Acadia National Park Facts

Acadia National Park Facts
Acadia National Park is located in Knox/Hancock counties in the state of Maine in the United States. It encompasses most of Mount Desert Island, and several smaller islands, with a total of 47,452 acres of land. East of the Mississippi River, Acadia NP was the first National Park to have been established. Originally the park was named Sieur de Monts National Monument in 1916. It changed to Lafayette National Park in 1919, and it was changed again to Acadia National park in 1929 to honor Acadia, the former French colony that had included Maine. Today more than 2.3 million people visit the park each year.
Interesting Acadia National Park Facts:
President Wilson originally established the park as Sieur de Monts National Monument.
The name Lafayette National Park was meant to honor an American Revolution supporter by the name of Marquis de Lafayette. He was French.
The land that makes up the park was largely donated by those who believed in preserving the land in perpetuity.
Cadillac Mountain, located within the park, is not only the highest mountain along the Atlantic Coast but also one of the first places to see the sunrise in the United States each morning.

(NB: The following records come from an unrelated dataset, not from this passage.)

(* ===== verification/Entitlements.v ===== *)
(** * Entitlements (entitlement_store.py)

    The store of the number of concurrent Sessions each user may hold:
    [EntitlementStore] is the authority protocol of [Authority] with this format.
    The environment variable of the default limit is an argument, [default_limit]. *)

From S2P Require Import Prelude PyFloat PyValue Json Effects Authority.

Definition DEFAULT_PLAN : string := "default".
Definition DEFAULT_MAX_CONCURRENT_SESSIONS : Z := 1.

(** ** Validators *)
Definition entitlement_nonempty_string (record : dict) (field : string) : result string :=
  match py_get record field with
  | VStr s => if str_empty s then Err EntitlementStateError else Ok s
  | _ => Err EntitlementStateError
  end.

Definition entitlement_nonnegative_int (record : dict) (field : string) : result Z :=
  match nonneg_int (py_get record field) with
  | Some n => Ok n
  | None => Err EntitlementStateError
  end.

Definition _normalize_timestamp (v : value) : result float :=
  match nonneg_number v with Some f => Ok f | None => Err EntitlementStateError end.

Definition _require_timestamp (record : dict) (field : string) : result float :=
  _normalize_timestamp (py_get record field).

(** [raw] is [os.getenv("IRLIGHT_DEFAULT_MAX_CONCURRENT_SESSIONS")]. *)
Definition _default_limit (raw : option string) : result Z :=
  match raw with
  | None => Ok DEFAULT_MAX_CONCURRENT_SESSIONS
  | Some s => match py_int (VStr s) with
              | Ok n => Ok (Z.max 0 n)
              | Err _ => Err EntitlementStateError
              end
  end.

(** The body of the loop of [_validate_entitlements]. *)
Definition validate_entitlement (user_id : string) (v : value) : result unit :=
  match v with
  | VDict record =>
      raise_if (str_empty user_id) EntitlementStateError ;;
      stored_id ← entitlement_nonempty_string record "id";
      stored_user_id ← entitlement_nonempty_string record "user_id";
      plan ← entitlement_nonempty_string record "plan";
      raise_if (py_blank plan) EntitlementStateError ;;
      entitlement_nonnegative_int record "max_concurrent_sessions" ;;
      _require_timestamp record "updated_at" ;;
      raise_if (negb (String.eqb stored_user_id user_id)) EntitlementStateError ;;
      raise_if (negb (String.eqb stored_id (String.append "user:" user_id)))
        EntitlementStateError
  | _ => Err EntitlementStateError
  end.

Definition _validate_entitlements (entitlements : dict) : result unit :=
  check_all validate_entitlement entitlements.

(** ** State and file format *)
Record entitlement_mem : Type := EntitlementMem { entitlements : gmap string dict }.

Definition decode_entitlements (payload : value) : result entitlement_mem :=
  match payload with
  | VDict raw =>
      match py_get raw "entitlements" with
      | VDict es => _validate_entitlements es ;; Ok (EntitlementMem (as_dicts es))
      | _ => Err EntitlementStateError
      end
  | _ => Err EntitlementStateError
  end.

#[export] Instance entitlement_format : AuthorityFormat entitlement_mem := {|
  af_error := EntitlementStateError;
  af_fresh := EntitlementMem ∅;
  af_decode := decode_entitlements;
  af_validate := fun m => _validate_entitlements (of_dicts (entitlements m));
  af_encode := fun m => VDict {[ "entitlements" := VDict (of_dicts (entitlements m)) ]};
  af_committed := id
|}.

#[export] Instance entitlement_laws : AuthorityLaws entitlement_mem.
Proof.
  split. intros [m] Hv. cbn in Hv |- *. unfold py_get. rewrite lookup_singleton_eq.
  cbn. rewrite Hv. cbn. by rewrite as_of_dicts.
Qed.

(** ** Operations *)
Abbreviation EM := (M (world entitlement_mem)).

Definition default_entitlement (user_id : string) (limit : Z) : dict :=
  list_to_map
    [("id", VStr (String.append "default:" user_id)); ("user_id", VStr user_id);
     ("plan", VStr DEFAULT_PLAN); ("max_concurrent_sessions", VInt limit);
     ("updated_at", VNull)].

Definition get_entitlement (default_limit : option string) (user_id : string) : EM dict :=
  locked (
    m ← get_mem;
    match entitlements m !! user_id with
    | None => limit ← lift (_default_limit default_limit);
              mret (default_entitlement user_id limit)
    | Some stored => mret stored
    end).

Definition entitlement_record (user_id plan : string) (limit : Z) (updated_at : float) : dict :=
  list_to_map
    [("id", VStr (String.append "user:" user_id)); ("user_id", VStr user_id);
     ("plan", VStr plan); ("max_concurrent_sessions", VInt limit);
     ("updated_at", VFloat updated_at)].

Definition set_entitlement (user_id max_concurrent_sessions plan : value) : EM dict :=
  user_id ← lift match user_id with
                 | VStr s => if str_empty s then Err ValueError else Ok s
                 | _ => Err ValueError
                 end;
  limit ← lift match nonneg_int max_concurrent_sessions with
               | Some n => Ok n
               | None => Err ValueError
               end;
  plan ← lift match plan with
              | VStr s => if py_blank s then Err ValueError else Ok s
              | _ => Err ValueError
              end;
  locked (
    now ← time_time;
    updated_at ← lift (_normalize_timestamp (VFloat now));
    let entitlement := entitlement_record user_id plan limit updated_at in
    m ← get_mem;
    put_mem (EntitlementMem (<[user_id := entitlement]> (entitlements m))) ;;
    persist ;;
    mret entitlement).

(** ** What the operations do *)
Lemma entitlements_view_valid (w : world entitlement_mem) a :
  view w = Some a -> _validate_entitlements (of_dicts (entitlements a)) = Ok tt.
Proof.
  unfold view. destruct (file w) as [| |r]; [by destruct (fuse w); intros [= <-]|done|].
  destruct (load_json_authority r) as [v|]; [|done]. cbn.
  destruct v as [| | | | | |d]; try done. cbn. destruct (py_get d "entitlements") as [| | | | | |es]; try done.
  cbn. destruct (_validate_entitlements es) as [[]|] eqn:Hv; [|done]. intros [= <-]. cbn.
  unfold _validate_entitlements in *. apply check_all_ok. rewrite check_all_ok in Hv.
  intros k v. unfold of_dicts, as_dicts. rewrite lookup_fmap, lookup_omap.
  destruct (es !! k) as [u|] eqn:E; [|done]. destruct u; try done. cbn. intros [= <-].
  by apply Hv.
Qed.

Lemma nonneg_int_ok v n : nonneg_int v = Some n -> v = VInt n /\ 0 <= n.
Proof. destruct v; try done. cbn. destruct (z <? 0) eqn:E; [done|]. intros [= <-]. split; [done|lia]. Qed.

Lemma validate_entitlement_ok user record :
  validate_entitlement user (VDict record) = Ok tt ->
  exists n, py_get record "user_id" = VStr user /\
    py_get record "max_concurrent_sessions" = VInt n /\ 0 <= n.
Proof.
  cbn. intros H. inv_result.
  match goal with
  | H1 : entitlement_nonempty_string record "user_id" = Ok ?s, H2 : negb (String.eqb ?s user) = false,
    H3 : entitlement_nonnegative_int record _ = Ok ?n |- _ =>
      unfold entitlement_nonempty_string in H1; unfold entitlement_nonnegative_int in H3;
      destruct (py_get record "user_id") eqn:Hu; try done;
      destruct (str_empty _) in H1; [done|]; injection H1 as ->;
      apply negb_false_iff, String.eqb_eq in H2 as ->;
      destruct (nonneg_int _) eqn:Hn in H3; [|done]; injection H3 as ->;
      apply nonneg_int_ok in Hn as [? ?]
  end. eauto.
Qed.

(** What the durable state grants a user. *)
Definition entitled (default_limit : option string) (a : entitlement_mem) (user_id : string)
    : result dict :=
  match entitlements a !! user_id with
  | Some record => Ok record
  | None => limit ← _default_limit default_limit; Ok (default_entitlement user_id limit)
  end.

Lemma entitled_not_os_error env a user : entitled env a user <> Err OSError.
Proof.
  unfold entitled. destruct (_ !! _); [done|]. unfold _default_limit.
  destruct env; [|done]. by destruct (py_int _).
Qed.

Lemma get_entitlement_run env user (w : world entitlement_mem) a :
  no_faults w -> view w = Some a -> (get_entitlement env user w).1 = entitled env a user.
Proof.
  intros Hnf Hv. unfold get_entitlement.
  edestruct (locked_eval (B:=dict) (fun _ => True)) as (w2 & Hr & _);
    [exact Hnf|exact Hv|apply (entitled_not_os_error env a user)| |by rewrite Hr].
  intros w1 Hm _ _ _. exists w1. split; [|done].
  unfold entitled, mbind, M_bind, get_mem. rewrite Hm. destruct (_ !! _); [done|].
  unfold lift. by destruct (_default_limit env).
Qed.

Lemma get_entitlement_ok env user (w : world entitlement_mem) r w' :
  get_entitlement env user w = (Ok r, w') ->
  exists a, view w = Some a /\ entitled env a user = Ok r.
Proof.
  intros (w1 & Hv & _ & _ & _ & _ & Hb)%locked_ok. exists (mem w1). split; [done|].
  apply bind_ok in Hb as (m & w2 & [= <- <-] & Hb). unfold entitled.
  destruct (_ !! _); [by injection Hb as -> _|]. inv_run.
  by match goal with H : _default_limit env = Ok _ |- _ => rewrite H end.
Qed.

Lemma set_entitlement_ok user limit plan (w : world entitlement_mem) r w' :
  set_entitlement user limit plan w = (Ok r, w') ->
  exists s n a, user = VStr s /\ limit = VInt n /\ 0 <= n /\ view w = Some a /\
    py_get r "max_concurrent_sessions" = VInt n /\
    view w' = Some (EntitlementMem (<[s := r]> (entitlements a))).
Proof.
  unfold set_entitlement. intros H.
  apply bind_ok in H as (s & w1 & [Hs ->]%lift_ok & H).
  apply bind_ok in H as (n & w1 & [Hn ->]%lift_ok & H).
  apply bind_ok in H as (p & w1 & [_ ->]%lift_ok & H).
  destruct user; try done. destruct (str_empty _) in Hs; [done|]. injection Hs as ->.
  destruct (nonneg_int limit) eqn:E; [|done]. injection Hn as ->.
  apply nonneg_int_ok in E as [-> ?].
  apply locked_ok in H as (w2 & Hv & Hv2 & _ & _ & _ & Hb).
  apply bind_ok in Hb as (t & w3 & Ht & Hb).
  apply bind_ok in Hb as (u & w4 & [_ ->]%lift_ok & Hb). cbv zeta in Hb.
  apply bind_ok in Hb as (m & w4 & [= <- <-] & Hb).
  apply bind_ok in Hb as ([] & w5 & [= <-] & Hb).
  apply bind_ok in Hb as ([] & w6 & Hp & Hb). apply ret_ok in Hb as [-> ->].
  apply persist_ok in Hp as (_ & Hw & _). cbn in Hw.
  exists s, n, (mem w2). repeat split; try done.
  rewrite Hw. apply time_time_ok in Ht as (_ & -> & _). done.
Qed.

(** ** The theorems *)

(** An entitlement that has been set is the one that is read, for that user and
    no other: in every later world with the same durable state, the user gets the
    stored record, with the limit that was asked for, and every other user gets what
    the state before granted. *)
Theorem entitlement_set_is_read user limit plan w r w1 w2 :
  set_entitlement user limit plan w = (Ok r, w1) -> view w2 = view w1 -> no_faults w2 ->
  exists s n a, user = VStr s /\ limit = VInt n /\ view w = Some a /\
    py_get r "max_concurrent_sessions" = VInt n /\
    forall env s', (get_entitlement env s' w2).1 =
      (if bool_decide (s' = s) then Ok r else entitled env a s').
Proof.
  intros (s & n & a & -> & -> & _ & Hv & Hr & Hw)%set_entitlement_ok Hv2 Hnf.
  exists s, n, a. repeat split; try done. intros env s'.
  rewrite (get_entitlement_run env s' w2 _ Hnf (eq_trans Hv2 Hw)).
  unfold entitled. cbn. destruct (bool_decide_reflect (s' = s)) as [->|Hne].
  - by rewrite lookup_insert_eq.
  - by rewrite lookup_insert_ne.
Qed.

Definition entitlement_demo : world entitlement_mem :=
  World (EntitlementMem ∅) Missing false
    (Env (fun _ => of_Z 1000) 0 (fun _ => "id") 0 (fun _ => false) 0).

Lemma entitlement_set_is_read_witness :
  exists r, (get_entitlement None "u1"
    (set_entitlement (VStr "u1") (VInt 3) (VStr "pro") entitlement_demo).2).1 = Ok r.
Proof.
  destruct (set_entitlement (VStr "u1") (VInt 3) (VStr "pro") entitlement_demo)
    as [[r|e] w1] eqn:E.
  - exists r. destruct (entitlement_set_is_read (VStr "u1") (VInt 3) (VStr "pro")
      entitlement_demo r w1 w1 E eq_refl) as (s & n & a & [= <-] & _ & _ & _ & H).
    + intros k. apply (f_equal snd) in E. cbn [snd] in E. subst w1. vm_compute. reflexivity.
    + exact (H None "u1").
  - exfalso. assert (Hok : match (set_entitlement (VStr "u1") (VInt 3) (VStr "pro") entitlement_demo).1 with
      | Ok _ => true | Err _ => false end = true) by (vm_compute; reflexivity).
    rewrite E in Hok. discriminate Hok.
Defined.

(** Whatever entitlement the store answers with, stored or default, is a limit of
    that user and is not negative, so a slot count compared with it is bounded. *)
Theorem entitlement_limit_is_nonnegative env user w r w' :
  get_entitlement env user w = (Ok r, w') ->
  exists n, py_get r "user_id" = VStr user /\
    py_get r "max_concurrent_sessions" = VInt n /\ 0 <= n.
Proof.
  intros (a & Hv & Hr)%get_entitlement_ok. unfold entitled in Hr.
  destruct (entitlements a !! user) as [record|] eqn:E.
  - injection Hr as <-. apply validate_entitlement_ok.
    pose proof (entitlements_view_valid w a Hv) as Hva. unfold _validate_entitlements in Hva.
    rewrite check_all_ok in Hva. apply Hva. unfold of_dicts. by rewrite lookup_fmap, E.
  - apply result_bind_ok in Hr as (n & Hn & [= <-]). exists n.
    split; [by vm_compute|]. split; [by vm_compute|].
    unfold _default_limit in Hn. destruct env; [|injection Hn as <-; done].
    destruct (py_int _); [|done]. injection Hn as <-. lia.
Qed.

It sits at 1,530 feet.
There are a total of 26 mountains in Acadia National Park.
The deepest lake in the park is Jordan Pond. It is 150 feet deep.
Cadillac Mountain is named after a French explorer
John D. Rockefeller Jr. was responsible for the construction of many of the miles of carriage roads in the park.
There are at least 40 different species of mammals living in the park, including moose, beaver, coyotes and black bears.
There used to be mountain lions and gray wolves in the park but they have since left the area.
The remains of animals that used to live on the island were uncovered during excavations of old Indian sites. They found sea mink, Indian dog, lynx and muskrat remains along with many other species. The sea mink is extinct.
Peregrine Falcons nest in Acadia National Park from mid-March to mid-August. The Precipice Trail is closed during this time to allow the birds to nest as they became an endangered species in the 70s.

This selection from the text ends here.